(Stored data)
Lemma c_array_to_py_list_spec a n d X ps σ c :
  holds σ a n d X ->
  wp (c_array_to_py_list py_avail a (Z.of_nat n) (Z.of_nat d) ps) (State σ c)
     (to_py_result (State σ c) n d X ps).
Proof.
  intros Ha. unfold c_array_to_py_list. rewrite PyList_New_eq, !Nat2Z.id.
  destruct ps as [p k0]. cbn [py_clock pending].
  destruct (py_avail k0) eqn:E0.
  2: { apply wp_ret. split; [reflexivity |]. cbn [fst snd py_clock]. exists k0.
       unfold py_ticks. repeat split; [lia | lia | exact E0 | intros u Hu; lia]. }
  apply wp_bind. eapply wp_wand.
  - apply (wp_for_ret
      (fun i acc s' =>
         s' = State σ c /\
         acc = (PyList (map (fun row => Some (py_row row)) (take i X)
                        ++ replicate (n - i) None),
                PyState p (S k0 + i * (1 + d))) /\
         forall t, S k0 <= t < S k0 + i * (1 + d) -> py_avail t = true)
      (fun ps' s' =>
         s' = State σ c /\
         exists t, S k0 <= t < S k0 + n * (1 + d) /\ ps' = PyState true (S t) /\
                   py_avail t = false /\ forall u, S k0 <= u < t -> py_avail u = true)).
    + split; [reflexivity |]. split; [| intros t Ht; lia].
      now rewrite take_0, Nat.sub_0_r, Nat.mul_0_l, Nat.add_0_r.
    + intros i acc s' Hi (-> & -> & Hav). simpl in Hi. cbv beta iota.
      assert (Hrange : S k0 + i * (1 + d) + (1 + d) <= S k0 + n * (1 + d)) by nia.
      rewrite PyList_New_eq. cbn [py_clock pending].
      destruct (py_avail (S k0 + i * (1 + d))) eqn:E.
      * apply wp_bind. eapply wp_wand.
        -- apply (wp_py_floats a n d X i p (S (S k0 + i * (1 + d))) σ c Ha). lia.
        -- intros [acc | ps'] s' (-> & Hres).
           ++ destruct Hres as (-> & Hav'). cbv beta iota. apply wp_ret.
              split; [reflexivity |]. split.
              ** f_equal; [| f_equal; lia]. unfold PyList_SET_ITEM. f_equal.
                 replace (n - i) with (S (n - S i)) by lia.
                 rewrite set_item_cursor
                   by (rewrite length_map, length_take; destruct Ha as [_ [Hn _]]; lia).
                 destruct (nth_lookup_or_length X i []) as [Hl | ?];
                   [| destruct Ha as [_ [Hn _]]; lia].
                 rewrite (take_S_r _ i _ Hl), map_app. reflexivity.
              ** intros t Ht.
                 destruct (decide (t < S k0 + i * (1 + d))) as [Hlt | Hge];
                   [apply Hav; lia |].
                 destruct (decide (t = S k0 + i * (1 + d))) as [-> | Hne];
                   [exact E | apply Hav'; lia].
           ++ destruct Hres as (t & Ht & -> & Hno & Hav'). apply wp_ret.
              split; [reflexivity |].
              exists t. repeat split; [lia | lia | exact Hno |].
              intros u Hu.
              destruct (decide (u < S k0 + i * (1 + d))) as [Hlt | Hge];
                [apply Hav; lia |].
              destruct (decide (u = S k0 + i * (1 + d))) as [-> | Hne];
                [exact E | apply Hav'; lia].
      * apply wp_ret. split; [reflexivity |]. exists (S k0 + i * (1 + d)).
        repeat split; [lia | lia | exact E | exact Hav].
  - intros [acc | ps'] s'.
    + intros (-> & -> & Hav). apply wp_ret. split; [reflexivity |].
      cbn [fst snd py_clock pending].
      split; [| split].
      * rewrite Nat.add_0_l, Nat.sub_diag, app_nil_r, take_ge
          by (destruct Ha as [_ [Hn _]]; lia). reflexivity.
      * unfold py_ticks. f_equal. lia.
      * unfold py_ticks. intros t Ht.
        destruct (decide (t = k0)) as [-> | ?]; [exact E0 | apply Hav; lia].
    + intros (-> & t & Ht & -> & Hno & Hav). apply wp_ret. split; [reflexivity |].
      cbn [fst snd py_clock]. exists t. unfold py_ticks.
      repeat split; [lia | lia | exact Hno |].
      intros u Hu. destruct (decide (u = k0)) as [-> | ?]; [exact E0 | apply Hav; lia].
Qed.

TASK DIRECTIONS: Give back all of the data exactly, with every line intact.

REPLY TO THE TASK:
Lemma c_array_to_py_list_spec a n d X ps σ c :
  holds σ a n d X ->
  wp (c_array_to_py_list py_avail a (Z.of_nat n) (Z.of_nat d) ps) (State σ c)
     (to_py_result (State σ c) n d X ps).
Proof.
  intros Ha. unfold c_array_to_py_list. rewrite PyList_New_eq, !Nat2Z.id.
  destruct ps as [p k0]. cbn [py_clock pending].
  destruct (py_avail k0) eqn:E0.
  2: { apply wp_ret. split; [reflexivity |]. cbn [fst snd py_clock]. exists k0.
       unfold py_ticks. repeat split; [lia | lia | exact E0 | intros u Hu; lia]. }
  apply wp_bind. eapply wp_wand.
  - apply (wp_for_ret
      (fun i acc s' =>
         s' = State σ c /\
         acc = (PyList (map (fun row => Some (py_row row)) (take i X)
                        ++ replicate (n - i) None),
                PyState p (S k0 + i * (1 + d))) /\
         forall t, S k0 <= t < S k0 + i * (1 + d) -> py_avail t = true)
      (fun ps' s' =>
         s' = State σ c /\
         exists t, S k0 <= t < S k0 + n * (1 + d) /\ ps' = PyState true (S t) /\
                   py_avail t = false /\ forall u, S k0 <= u < t -> py_avail u = true)).
    + split; [reflexivity |]. split; [| intros t Ht; lia].
      now rewrite take_0, Nat.sub_0_r, Nat.mul_0_l, Nat.add_0_r.
    + intros i acc s' Hi (-> & -> & Hav). simpl in Hi. cbv beta iota.
      assert (Hrange : S k0 + i * (1 + d) + (1 + d) <= S k0 + n * (1 + d)) by nia.
      rewrite PyList_New_eq. cbn [py_clock pending].
      destruct (py_avail (S k0 + i * (1 + d))) eqn:E.
      * apply wp_bind. eapply wp_wand.
        -- apply (wp_py_floats a n d X i p (S (S k0 + i * (1 + d))) σ c Ha). lia.
        -- intros [acc | ps'] s' (-> & Hres).
           ++ destruct Hres as (-> & Hav'). cbv beta iota. apply wp_ret.
              split; [reflexivity |]. split.
              ** f_equal; [| f_equal; lia]. unfold PyList_SET_ITEM. f_equal.
                 replace (n - i) with (S (n - S i)) by lia.
                 rewrite set_item_cursor
                   by (rewrite length_map, length_take; destruct Ha as [_ [Hn _]]; lia).
                 destruct (nth_lookup_or_length X i []) as [Hl | ?];
                   [| destruct Ha as [_ [Hn _]]; lia].
                 rewrite (take_S_r _ i _ Hl), map_app. reflexivity.
              ** intros t Ht.
                 destruct (decide (t < S k0 + i * (1 + d))) as [Hlt | Hge];
                   [apply Hav; lia |].
                 destruct (decide (t = S k0 + i * (1 + d))) as [-> | Hne];
                   [exact E | apply Hav'; lia].
           ++ destruct Hres as (t & Ht & -> & Hno & Hav'). apply wp_ret.
              split; [reflexivity |].
              exists t. repeat split; [lia | lia | exact Hno |].
              intros u Hu.
              destruct (decide (u < S k0 + i * (1 + d))) as [Hlt | Hge];
                [apply Hav; lia |].
              destruct (decide (u = S k0 + i * (1 + d))) as [-> | Hne];
                [exact E | apply Hav'; lia].
      * apply wp_ret. split; [reflexivity |]. exists (S k0 + i * (1 + d)).
        repeat split; [lia | lia | exact E | exact Hav].
  - intros [acc | ps'] s'.
    + intros (-> & -> & Hav). apply wp_ret. split; [reflexivity |].
      cbn [fst snd py_clock pending].
      split; [| split].
      * rewrite Nat.add_0_l, Nat.sub_diag, app_nil_r, take_ge
          by (destruct Ha as [_ [Hn _]]; lia). reflexivity.
      * unfold py_ticks. f_equal. lia.
      * unfold py_ticks. intros t Ht.
        destruct (decide (t = k0)) as [-> | ?]; [exact E0 | apply Hav; lia].
    + intros (-> & t & Ht & -> & Hno & Hav). apply wp_ret. split; [reflexivity |].
      cbn [fst snd py_clock]. exists t. unfold py_ticks.
      repeat split; [lia | lia | exact Hno |].
      intros u Hu. destruct (decide (u = k0)) as [-> | ?]; [exact E0 | apply Hav; lia].
Qed.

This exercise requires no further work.